We spent the week between Christmas and New Year at Sam’s parents’ house in the country. The town is surrounded by dramatic mountains. The time was not just bookended by two major Western festivities, but was cupped in hands of rock.
It’s a time that feels framed and sane.
One day, my brother-in-law arrived with four little paper bags of seeds. The children gathered round.
He shook out the first bag at the table on the stoep. Wheat. The second: oats. The third: barley. The fourth: canola.
The late afternoon duplicated each seed that had rolled from its heap with a similar-sized shadow. In the golden light, it was hard not feel a rush of what must be an ancient agrarian feeling of abundance.
We all touched the little piles.
Wheat seeds, he told us, would become sticky if you chewed them long enough. ‘Gluten?’ I wanted to know. He nodded.
Take the husk off the oats and roll the rolling pin over them, and you get—ta-da!—rolled oats. We rolled some oats.
Barley is for beer and stews.
A gust came up and swept the the canola seeds—like black hundreds and thousands—off the lazy Susan. Strange to imagine that these dark seeds produce sunny fields of shocking yellow in late winter and early spring. And rapeseed oil, of course—one of the oldest known vegetable oils.
The children tossed the seeds out in the garden for the birds. We all went back to our books and puzzles.
I love it when little moments of wonder are casually tossed into the day like a surprise streamer at a school assembly.
The vetkoek’s intended audience
We went up a very high mountain on a tractor. It was strange to ascend a mountain pulled by a motor and not driven by the complex system of heart-lungs-muscles. We came down for a potjiekos lunch at the farm that belongs to the tractor owner.
A woman put a large enamel dish down on the table heaped with palm-sized, tan-coloured vetkoek. I never got to the potjiekos. I had myself some coffee poured from the blackened coffee pots over the fire and tucked into one, two, and then three, vetkoek.
No butter. No jam. No cheese. No mince.
Nothing must come between a fresh vetkoek—basically an unsweetened, oil-crisped cloud of puff—and its intended audience.
I was that vetkoek’s entire intended audience that day. Other people ate vegetables and meat like grown-ups. I revelled in vetkoek as god intended it in her detailed plans.
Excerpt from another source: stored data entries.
Definition Decode (bs : Oodle1Bitstream.t) (alphabetSize : Z) (d : t)
  : result (Z * Oodle1Bitstream.t * t) :=
  let* d1 := Decode_renormalize d in
  let* (z, bs1) := Peek One bs in
  let* symbolIdx := Decode_scan (S (Z.to_nat (highestNormalizedSymbol d1))) 0 z d1 in
  let* w0 := vget (symbolWeights d1) symbolIdx in
  let* w1 := vget (symbolWeights d1) (u32 (symbolIdx + 1)) in
  let* bs2 := Consume w0 (u32 (w1 - w0)) One bs1 in
  let* o := vget (symbolOccurrences d1) symbolIdx in
  let* occ1 := vset (symbolOccurrences d1) symbolIdx (u16 (o + 1)) in
  let d2 := set_totalOccurrence (set_symbolOccurrences d1 occ1)
              (u32 (totalOccurrence d1 + 1)) in
  if negb (symbolIdx =? 0) then
    let* s := vget (symbols d2) symbolIdx in
    Ok (s, bs2, d2)
  else if negb (highestLearnedSymbol d2 =? highestNormalizedSymbol d2) then
    let* (b, bs3) := Get 2 bs2 in
    if negb (b =? 0) then Decode_pending bs3 d2
    else Decode_learn bs3 alphabetSize d2
  else Decode_learn bs2 alphabetSize d2.

End Oodle1Decoder.

(** ** The decompressor driver *)

Module Oodle1Decompressor.

Definition RepeatLengthTable : list Z :=
  [  0;  2;  3;  4;  5;   6;   7;   8;
     9; 10; 11; 12; 13;  14;  15;  16;
    17; 18; 19; 20; 21;  22;  23;  24;
    25; 26; 27; 28; 29;  30;  31;  32;
    33; 34; 35; 36; 37;  38;  39;  40;
    41; 42; 43; 44; 45;  46;  47;  48;
    49; 50; 51; 52; 53;  54;  55;  56;
    57; 58; 59; 60; 61; 128; 192; 256; 512 ].

(** The decompressor holds a reference to the bitstream; here the
    bitstream is passed to and returned by every operation instead. *)
Record t : Type := mk {
  litDecoders : list Oodle1Decoder.t;      (* std::array<Oodle1Decoder,4> *)
  lenDecoders : list Oodle1Decoder.t;      (* std::array<Oodle1Decoder,65> *)
  off1Decoder : Oodle1Decoder.t;
  off4Decoders : list Oodle1Decoder.t;     (* std::array<Oodle1Decoder,256> *)
  off1024Decoder : Oodle1Decoder.t;
  windowSize : Z;
  litAlphabetSize : Z;
  offset1AlphabetSize : Z;
  bytesOutput : Z;
  lastRepeatCode : Z
}.

(** The state right after construction. *)
Definition fresh : t :=
  {| litDecoders := replicate 4 Oodle1Decoder.fresh;
     lenDecoders := replicate 65 Oodle1Decoder.fresh;
     off1Decoder := Oodle1Decoder.fresh;
     off4Decoders := replicate 256 Oodle1Decoder.fresh;
     off1024Decoder := Oodle1Decoder.fresh;
     windowSize := 0x7fffff;
     litAlphabetSize := 256;
     offset1AlphabetSize := 0;
     bytesOutput := 0;
     lastRepeatCode := 0 |}.

(** [for (auto& decoder : decoders) decoder.Initialize(a, u)]. *)
Fixpoint Initialize_each (a u : Z) (ds : list Oodle1Decoder.t)
  : result (list Oodle1Decoder.t) :=
  match ds with
  | [] => Ok []
  | d :: rest =>
      let* d' := Oodle1Decoder.Initialize a u d in
      let* rest' := Initialize_each a u rest in
      Ok (d' :: rest')
  end.

(** A counting [for] loop over the given values of its index. *)
Fixpoint for_each {S : Type} (idxs : list Z) (body : Z -> S -> result S) (s : S)
  : result S :=
  match idxs with
  | [] => Ok s
  | i :: rest => let* s' := body i s in for_each rest body s'
  end.
(* ===== verification/Pmm.v ===== *)
(** * kernel/memory/pmm.c: the physical page allocator

    The state is the file's static variables: the bitmap (one bit per page, set
    when the page is in use), its size, the end of usable memory, the two page
    counts and the offset of the direct map.  [irq_save]/[irq_restore] bracket
    operations that are one step here; console output is not part of the state. *)
From S2P Require Import Prelude.
Local Open Scope kernel_scope.

(** ** State and bitmap *)

(** The static variables of the file. [kernel/memory/pmm.c 1-5] *)
Record pmm := Pmm {
  bitmap : list Z;
  bitmap_size : Z;
  highest_addr : Z;
  free_pages : Z;
  usable_pages : Z;
  hhdm_offset : Z
}.

Definition set_bitmap (b : list Z) (s : pmm) : pmm :=
  Pmm b (bitmap_size s) (highest_addr s) (free_pages s) (usable_pages s) (hhdm_offset s).
Definition set_free_pages (n : Z) (s : pmm) : pmm :=
  Pmm (bitmap s) (bitmap_size s) (highest_addr s) n (usable_pages s) (hhdm_offset s).
Definition set_usable_pages (n : Z) (s : pmm) : pmm :=
  Pmm (bitmap s) (bitmap_size s) (highest_addr s) (free_pages s) n (hhdm_offset s).

(** [kernel/memory/pmm.c: bitmap_set] *)
Definition bitmap_set (bit : Z) : M pmm unit :=
  b ← gets bitmap;
  v ← lift (b !!z (bit / 8));
  b' ← lift (updateZ (bit / 8) (u8 (Z.lor v (Z.shiftl 1 (bit mod 8)))) b);
  modify (set_bitmap b').

(** [kernel/memory/pmm.c: bitmap_clear] *)
Definition bitmap_clear (bit : Z) : M pmm unit :=
  b ← gets bitmap;
  v ← lift (b !!z (bit / 8));
  b' ← lift (updateZ (bit / 8) (u8 (Z.land v (u32 (Z.lnot (Z.shiftl 1 (bit mod 8)))))) b);
  modify (set_bitmap b').

(** [kernel/memory/pmm.c: bitmap_test] *)
Definition bitmap_test (bit : Z) : M pmm bool :=
  b ← gets bitmap;
  v ← lift (b !!z (bit / 8));
  mret (Z.land (Z.shiftr v (bit mod 8)) 1 =? 1).

(** [free_pages--] and [free_pages++] on a [uint64_t]. *)
Definition dec_free_pages : M pmm unit := modify (λ s, set_free_pages (u64 (free_pages s - 1)) s).
Definition inc_free_pages : M pmm unit := modify (λ s, set_free_pages (u64 (free_pages s + 1)) s).

(** [kernel/memory/pmm.c: phys_to_virt] *)
Definition phys_to_virt (phys : Z) : M pmm Z := gets (λ s, u64 (phys + hhdm_offset s)).
(** [kernel/memory/pmm.c: virt_to_phys] *)
Definition virt_to_phys (virt : Z) : M pmm Z := gets (λ s, u64 (virt - hhdm_offset s)).

(** [highest_addr / PAGE_SIZE] *)
Definition total_pages (s : pmm) : Z := highest_addr s / PAGE_SIZE.

(** ** Allocation and release *)

(** The search loop of [pmm_alloc_pages_locked]: [n] pages left to look at from
    page [i] on, the current run of free pages, the marking loop and the result
    once the run is long enough. [kernel/memory/pmm.c: pmm_alloc_pages_locked] *)
Fixpoint pmm_alloc_pages_loop (n : nat) (i count run_start run_len : Z) : M pmm Z :=
  match n with
  | O => mret 0
  | S n' =>
      t ← bitmap_test i;
      if negb t then
        let run_start' := if run_len =? 0 then i else run_start in
        let run_len' := u64 (run_len + 1) in
        if run_len' =? count then
          for_range (Z.to_nat count) run_start' (λ p, bitmap_set p;; dec_free_pages);;
          phys_to_virt (run_start' * PAGE_SIZE)
        else pmm_alloc_pages_loop n' (i + 1) count run_start' run_len'
      else pmm_alloc_pages_loop n' (i + 1) count run_start 0
  end.
(** [kernel/memory/pmm.c: pmm_alloc_pages_locked] *)
Definition pmm_alloc_pages_locked (count : Z) : M pmm Z :=
  n ← gets total_pages;
  pmm_alloc_pages_loop (Z.to_nat n) 0 count 0 0.
(** [kernel/memory/pmm.c: pmm_alloc_pages] *)
Definition pmm_alloc_pages (count : Z) : M pmm Z := pmm_alloc_pages_locked count.

(** The search loop of [pmm_alloc_page_locked]. [kernel/memory/pmm.c: pmm_alloc_page_locked] *)
Fixpoint pmm_alloc_page_loop (n : nat) (i : Z) : M pmm Z :=
  match n with
  | O => mret 0
  | S n' =>
      t ← bitmap_test i;
      if negb t then bitmap_set i;; dec_free_pages;; phys_to_virt (i * PAGE_SIZE)
      else pmm_alloc_page_loop n' (i + 1)
  end.
(** [kernel/memory/pmm.c: pmm_alloc_page] *)
Definition pmm_alloc_page : M pmm Z :=
  n ← gets total_pages;
  pmm_alloc_page_loop (Z.to_nat n) 0.

(** Clear one page's bit if it is set, counting it free.
    [kernel/memory/pmm.c: pmm_free_pages 239-243] *)
Definition release_page (bit : Z) : M pmm unit :=
  t ← bitmap_test bit;
  if (t : bool) then bitmap_clear bit;; inc_free_pages else mret tt.

(** [kernel/memory/pmm.c: pmm_free_page] *)
Definition pmm_free_page (page : Z) : M pmm unit :=
  phys ← virt_to_phys page;
  release_page (phys / PAGE_SIZE).

(** [kernel/memory/pmm.c: pmm_free_pages] *)
Definition pmm_free_pages (pages count : Z) : M pmm unit :=
  if (pages =? 0) || (count =? 0) then mret tt
  else
    phys ← virt_to_phys pages;
    let start_page := phys / PAGE_SIZE in
    total ← gets total_pages;
    if (total <=? start_page) || (total - start_page <? count) then mret tt
    else for_range (Z.to_nat count) start_page release_page.

(** [kernel/memory/pmm.c: pmm_free_page_count] *)
Definition pmm_free_page_count : M pmm Z := gets free_pages.
(** [kernel/memory/pmm.c: pmm_total_page_count] *)
Definition pmm_total_page_count : M pmm Z := gets usable_pages.

(** ** Boot *)

(** A memory-map entry of the boot protocol; [me_usable] is
    [type == LIMINE_MEMMAP_USABLE]. *)
Record memmap_entry := MemmapEntry { me_base : Z; me_length : Z; me_usable : bool }.

(** What [pmm_init] reads from the bootloader and the linker: the memory map, the
    direct-map offset, the kernel's link addresses and where it was loaded.
    [kernel/memory/pmm.c: pmm_init 45-47] *)
Record boot_info := BootInfo {
  bi_memmap : list memmap_entry;
  bi_hhdm : Z;
  bi_virt_start : Z; bi_virt_end : Z;
  bi_virt_base : Z; bi_phys_base : Z
}.

(** One entry's contribution to [highest_addr]. [kernel/memory/pmm.c: pmm_init 51-58] *)
Definition highest_step (h : Z) (e : memmap_entry) : Z :=
  if me_usable e then
    let top := u64 (me_base e + me_length e) in if h <? top then top else h
  else h.
(** [kernel/memory/pmm.c: pmm_init 49-59] *)
Definition highest_usable (es : list memmap_entry) : Z := foldl highest_step 0 es.

(** The longest usable entry: [(bitmap_phys, best_len)]. [kernel/memory/pmm.c: pmm_init 70-84] *)
Definition longest_usable (es : list memmap_entry) : Z * Z :=
  foldl (λ '(phys, best) e, if me_usable e && (best <? me_length e) then (me_base e, me_length e)
                            else (phys, best)) (0, 0) es.

(** Free every page of a usable entry. [kernel/memory/pmm.c: pmm_init 96-111] *)
Definition init_usable (e : memmap_entry) : M pmm unit :=
  if me_usable e then
    for_range (Z.to_nat (me_length e / PAGE_SIZE)) (me_base e / PAGE_SIZE) (λ p,
      bitmap_clear p;; inc_free_pages;; modify (λ s, set_usable_pages (u64 (usable_pages s + 1)) s))
  else mret tt.

(** Reserve a page that is free. [kernel/memory/pmm.c: pmm_init 118-122] *)
Definition reserve_page (p : Z) : M pmm unit :=
  t ← bitmap_test p;
  if negb t then bitmap_set p;; dec_free_pages else mret tt.

(** [kernel/memory/pmm.c: pmm_init] *)
Definition pmm_init (bi : boot_info) : M pmm unit :=
  let highest := highest_usable (bi_memmap bi) in
  let size := (highest / PAGE_SIZE + 7) / 8 in
  let kstart := u64 (u64 (bi_virt_start bi - bi_virt_base bi) + bi_phys_base bi) in
  let kend := u64 (u64 (bi_virt_end bi - bi_virt_base bi) + bi_phys_base bi) in
  let bitmap_phys := fst (longest_usable (bi_memmap bi)) in
  if bitmap_phys =? 0 then fail
  else
    modify (λ _, Pmm (replicate (Z.to_nat size) 255) size highest 0 0 (bi_hhdm bi));;
    forM_ (bi_memmap bi) init_usable;;
    for_range (Z.to_nat ((size + PAGE_SIZE - 1) / PAGE_SIZE)) (bitmap_phys / PAGE_SIZE) reserve_page;;
    let kstart_page := kstart / PAGE_SIZE in
    let kend_page := u64 (kend + PAGE_SIZE - 1) / PAGE_SIZE in
    for_range (Z.to_nat (kend_page - kstart_page)) kstart_page reserve_page.

(** ** Specification vocabulary *)

(** Bit [i] of the bitmap, [None] outside it. *)
Definition bit_of (b : list Z) (i : Z) : option bool :=
  v ← b !!z (i / 8); Some (Z.testbit v (i mod 8)).
Definition page_bit (s : pmm) (i : Z) : option bool := bit_of (bitmap s) i.

(** Pages of [j, j+count) are all free. *)
Definition run_free (s : pmm) (j count : Z) : Prop :=
  ∀ k, j <= k < j + count → page_bit s k = Some false.

(** Number of clear bits among the first [n]. *)
Fixpoint count_free (b : list Z) (n : nat) : Z :=
  match n with
  | O => 0
  | S n' => count_free b n' + (if bool_decide (bit_of b (Z.of_nat n') = Some false) then 1 else 0)
  end.

(** The allocator's invariant. *)
Record pmm_wf (s : pmm) : Prop := {
  wf_bytes : bytes (bitmap s);
  wf_cover : 0 <= total_pages s <= 8 * Z.of_nat (length (bitmap s));
  wf_count : free_pages s = count_free (bitmap s) (Z.to_nat (total_pages s));
  wf_phys : highest_addr s < 2 ^ 52;
  wf_hhdm : 0 < hhdm_offset s ∧ hhdm_offset s mod PAGE_SIZE = 0 ∧ hhdm_offset s + highest_addr s < 2 ^ 64
}.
The machine that pressed the oil from the seed, the flame that heated the pan, the hand that held the spoon that dropped the dough into the oil—each flitted through my vetkoek daze for a split second of gratitude that was both fuzzy and very specific.
Unintelligent about poetry
Lisa-from-London is staying with us.
Lisa says, ‘Whenever I sit over there,’ she points to the corner of our stoep, ‘I think of this poem.’
The stoep has Devil’s Peak behind it and it looks out over the city towards the harbour and across the bay to Robben Island and Melkbosstrand.
Nightsong: City By Dennis Brutus Sleep well, my love, sleep well: the harbour lights glaze over restless docks, police cars cockroach through the tunnel streets; from the shanties creaking iron-sheets violence like a bug-infested rag is tossed and fear is imminent as sound in the wind-swung bell; the long day’s anger pants from sand and rocks; but for this breathing night at last; my land, my love, sleep well.
I didn’t know Lisa liked poetry.
‘I do,’ she says, ‘but I can’t talk intelligently about poetry.’
I can’t either.
We exchanged more poems. Jules chimed in too.
For about fifteen minutes we spoke unintelligently about poems we’ve all recently read that moved us.
It seems to me that’s the best way to speak about poems.
Lots of love,
K.
Now I desperately want someone to bring me freshly cooked vetkoek.
What wonderful instances of abundance.
I also like this poem.
I've never eaten vetkoek - the freshly cooked version sounds heavenly (with very strong tea, for me, rather than coffee!)